S11-9  Thursday, Jan. 7 14:00  Gill-specific salinity response in the blue crab and developing a comprehensive multi-species gill transcriptome HAVIRD, J.C.*; MITCHELL, R.T.; HENRY, R.P.; Colorado State University; MedStar Union Memorial Hospital; Auburn University justin.havird@colostate.edu http://jchavird.wix.com/jchavird

The multi-functional crustacean gill acts as the primary site for regulation of many physiological processes that allow for the wide environmental plasticity observed in crustaceans. Specifically, gills are the major organs responsible for osmoregulation, which allows euryhaline crustaceans to maintain elevated internal osmolality in dilute waters. In brachyuran decapods only the posterior gills are specialized for osmoregulation; anterior gills are undifferentiated and function in gas exchange.
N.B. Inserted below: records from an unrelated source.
(** C5 (amended): the two kinds of token are told apart by the store
    lookup only.  An unexpired access token is decoded by the reset
    decoder, which takes the text of its subject for the email:
    [reset_password_confirm] then fails with "User not found" when no
    stored user has that email.  A reset token in its validity window is
    decoded by the access decoder, which takes its email for the subject
    id: [get_current_user] then fails with [credentials_exception] when no
    stored user has that id. *)
Theorem tokens_separated_by_lookup (db : DB) (subject rol : pyval) (ttl : option Z)
    (a_issued a_now : Z) (new_password : pyval) (salt : list byte)
    (email_ : pyval) (r_issued r_now : Z) :
  a_now < access_token_expire settings ttl a_issued ->
  py_str subject <> EmptyString ->
  select_first (fun u => bool_decide (email u = VStr (py_str subject))) db = None ->
  r_issued <= r_now ->
  r_now < r_issued + hours (EMAIL_RESET_TOKEN_EXPIRE_HOURS settings) ->
  email_ <> VNone ->
  select_first (fun u => bool_decide (id u = email_)) db = None ->
  verify_password_reset_token settings
    (create_access_token settings subject rol ttl a_issued) a_now
  = Ok (VStr (py_str subject))
  /\ reset_password_confirm settings db
       (create_access_token settings subject rol ttl a_issued)
       new_password a_now salt
     = Raise (HTTPException 404 "User not found" [])
  /\ decode_token_data settings
       (generate_password_reset_token settings email_ r_issued) r_now
     = Ok {| sub := email_; token_role := VNone |}
  /\ get_current_user settings db
       (generate_password_reset_token settings email_ r_issued) r_now
     = Raise credentials_exception.
Proof.
  intros Ha Hne Hsa Hr1 Hr2 Hnn Hsr.
  pose proof (verify_password_reset_token_access subject rol _ _ _ Ha) as Hv.
  pose proof (decode_token_data_reset email_ _ _ Hr1 Hr2 Hnn) as Hd.
  repeat split; [done| |done|].
  - unfold reset_password_confirm. rewrite Hv. simpl.
    rewrite bool_decide_eq_false_2 by done. simpl. by rewrite Hsa.
  - unfold get_current_user. rewrite Hd. simpl. by rewrite Hsr.
Qed.

(** When a stored user does have the text of the subject for email, the
    access token resets that user's password. *)
Lemma reset_password_confirm_access_token (db : DB) (subject rol : pyval)
    (ttl : option Z) (issued now : Z) (new_password : string) (salt h : list byte)
    (user : User) :
  now < access_token_expire settings ttl issued ->
  py_str subject <> EmptyString ->
  select_first (fun u => bool_decide (email u = VStr (py_str subject))) db = Some user ->
  hashpw (list_byte_of_string new_password) salt = Ok h ->
  reset_password_confirm settings db
    (create_access_token settings subject rol ttl issued)
    (VStr new_password) now salt
  = Ok (db_commit now (id user) (with_hashed_password (VBytes h) user) db,
        RMsg "Password updated successfully").
Proof.
  intros Ha Hne Hs Hh. unfold reset_password_confirm.
  rewrite (verify_password_reset_token_access subject rol _ _ _ Ha). simpl.
  rewrite bool_decide_eq_false_2 by done. simpl. rewrite Hs.
  unfold get_password_hash. simpl. by rewrite Hh.
Qed.

End ResetFacts.

(** C5 (as stated) fails: an access token whose subject reads as the email
    of a stored user is accepted by [reset_password_confirm], which resets
    that user's password; an access token for a user id is decoded and
    then fails with "User not found", not with "Invalid token"; and the
    access decoder returns a subject for a reset token. *)
Lemma access_token_as_reset_token_counterexample :
  reset_password_confirm ref_settings [alice]
    (create_access_token ref_settings (VStr "a@x.com") UserRole_USER None 1000)
    (VStr "intruder") 1001 salt_b
  = Ok ([with_updated_at (VInt 1001)
           (with_hashed_password
              (VBytes (salt_b ++ list_byte_of_string "intruder")%list) alice)],
        RMsg "Password updated successfully")
  /\ reset_password_confirm ref_settings [alice]
       (create_access_token ref_settings (id alice) UserRole_USER None 1000)
       (VStr "intruder") 1001 salt_b
     = Raise (HTTPException 404 "User not found" [])
  /\ decode_token_data ref_settings
       (generate_password_reset_token ref_settings (VStr "a@x.com") 1000) 1001
     = Ok {| sub := VStr "a@x.com"; token_role := VNone |}.
Proof. repeat split; reflexivity. Qed.

(** C5 (amended), at concrete inputs: the access token of a stored user
    sent to the reset handler, and a reset token for her email sent to the
    guard. *)
Lemma tokens_separated_by_lookup_witness :
  verify_password_reset_token ref_settings
    (create_access_token ref_settings (id alice) UserRole_USER None 1000) 1001
  = Ok (id alice)
  /\ reset_password_confirm ref_settings [alice]
       (create_access_token ref_settings (id alice) UserRole_USER None 1000)
       (VStr "intruder") 1001 salt_b
     = Raise (HTTPException 404 "User not found" [])
  /\ decode_token_data ref_settings
       (generate_password_reset_token ref_settings (VStr "a@x.com") 1000) 1001
     = Ok {| sub := VStr "a@x.com"; token_role := VNone |}
  /\ get_current_user ref_settings [alice]
       (generate_password_reset_token ref_settings (VStr "a@x.com") 1000) 1001
     = Raise credentials_exception.
Proof.
  exact (tokens_separated_by_lookup (H := ref_bcrypt) (H0 := ref_jwt) ref_settings
           [alice] (id alice) UserRole_USER None 1000 1001 (VStr "intruder") salt_b
           (VStr "a@x.com") 1000 1001
           eq_refl ltac:(discriminate) eq_refl ltac:(lia) eq_refl
           ltac:(discriminate) eq_refl).
Defined.


(** ** Profile updates and the password field *)

Section UpdateFacts.
Context `{Bcrypt} `{PyJWT} (settings : Settings).

(** [User] has no field named [password]. *)
Lemma setattr_password (user : User) (v : pyval) :
  setattr user "password" v = Raise ValueError.
Proof. reflexivity. Qed.

(** A password that is present but empty is not hashed, and it is not
    removed from [update_data] either: the assignment loop reaches the key
    [password] and raises. *)
Lemma apply_update_empty_password (user : User) (user_in : UserUpdate)
    (salt : list byte) :
  in_password user_in = Some (VStr EmptyString) ->
  apply_update user user_in salt = Raise ValueError.
Proof.
  destruct user_in as [i c m e n a r p]. simpl. intros ->.
  destruct i, c, m, e, n, a, r; reflexivity.
Qed.

(** The same for a password set to [None]. *)
Lemma apply_update_null_password (user : User) (user_in : UserUpdate)
    (salt : list byte) :
  in_password user_in = Some VNone ->
  apply_update user user_in salt = Raise ValueError.
Proof.
  destruct user_in as [i c m e n a r p]. simpl. intros ->.
  destruct i, c, m, e, n, a, r; reflexivity.
Qed.

(** Without a password field the stored hash is left alone. *)
Lemma apply_update_no_password (user user' : User) (user_in : UserUpdate)
    (salt : list byte) :
  in_password user_in = None ->
  apply_update user user_in salt = Ok user' ->
  hashed_password user' = hashed_password user.
Proof.
  destruct user_in as [i c m e n a r p]. simpl. intros ->.
  destruct i, c, m, e, n, a, r; intros [= <-]; reflexivity.
Qed.

(** A password that is true is hashed, and its hash is what is stored. *)
Lemma apply_update_password (user : User) (user_in : UserUpdate)
    (salt : list byte) (pw h : pyval) :
  in_password user_in = Some pw -> truthy pw = true ->
  get_password_hash pw salt = Ok h ->
  exists user', apply_update user user_in salt = Ok user'
                /\ hashed_password user' = h.
Proof.
  destruct user_in as [i c m e n a r p]. simpl. intros -> Ht Hh.
  unfold apply_update, hash_password_field.
  destruct i, c, m, e, n, a, r; simpl; rewrite Ht, Hh; simpl; eauto.
Qed.

(** C10 (code as written): a request whose password is the empty string is
    never applied.  Neither handler returns: once the guard and the
    look-ups have passed, the assignment of the left-over [password] item
    raises [ValueError] before anything is committed, so the other
    submitted fields are lost with it. *)
Theorem update_with_empty_password_raises (db : DB) (user_id : pyval)
    (user_in : UserUpdate) (t : token) (now : Z) (salt : list byte) :
  in_password user_in = Some (VStr EmptyString) ->
  is_ok (update_user_me settings db user_in t now salt) = false
  /\ is_ok (update_user settings db user_id user_in t now salt) = false
  /\ (forall current_user,
        get_current_active_user settings db t now = Ok current_user ->
        check_unused db (default VNone (in_email user_in)) (email current_user)
          email "Email already registered" = Ok tt ->
        check_unused db (default VNone (in_username user_in)) (username current_user)
          username "Username already registered" = Ok tt ->
        update_user_me settings db user_in t now salt = Raise ValueError)
  /\ (forall current_user user,
        get_current_admin_user settings db t now = Ok current_user ->
        db_get db user_id = Some user ->
        update_user settings db user_id user_in t now salt = Raise ValueError).
Proof.
  intros Hp. unfold update_user_me, update_user. repeat split.
  - destruct (get_current_active_user settings db t now) as [cu|]; [simpl|done].
    destruct (check_unused db _ _ email _); [simpl|done].
    destruct (check_unused db _ _ username _); [simpl|done].
    by rewrite apply_update_empty_password.
  - destruct (get_current_admin_user settings db t now) as [cu|]; [simpl|done].
    destruct (db_get db user_id) as [user|]; [|done].
    by rewrite apply_update_empty_password.
  - intros cu Hg He Hn. rewrite Hg. simpl. rewrite He. simpl. rewrite Hn. simpl.
    by rewrite apply_update_empty_password.
  - intros cu user Hg Hu. rewrite Hg. simpl. rewrite Hu.
    by rewrite apply_update_empty_password.
Qed.
End UpdateFacts.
However, the molecular basis underlying this specialization is poorly understood. Furthermore, examination of salinity-induced gene expression in the gills is typically restricted to known ion transporters (e.g., Na+/K+-ATPase). Here we use an RNA-Seq based approach to characterize gene expression in response to salinity transfer in anterior and posterior gills of the blue crab (Callinectes sapidus), a well-studied model for crustacean osmoregulation. While confirming previous patterns of gene expression consistent with salinity transfer, we identified novel differentially expressed genes (DEGs) involved in ion transport, hormonal regulation, and energy metabolism/mitochondrial function in the posterior gills. Anterior gills were characterized by high levels of structural proteins such as actin, but showed few DEGs associated with osmoregulation. Publically available crustacean gill transcriptomes were also investigated in order to identify a “core” crustacean gill transcriptome. Finally, we use a subsampling strategy to make a recommendation as to the minimum number of reads necessary in studies of crustacean gill transcriptomics and ecophysiology. Results described here demonstrate the ease of applying transcriptomics to species with little or no available sequence data.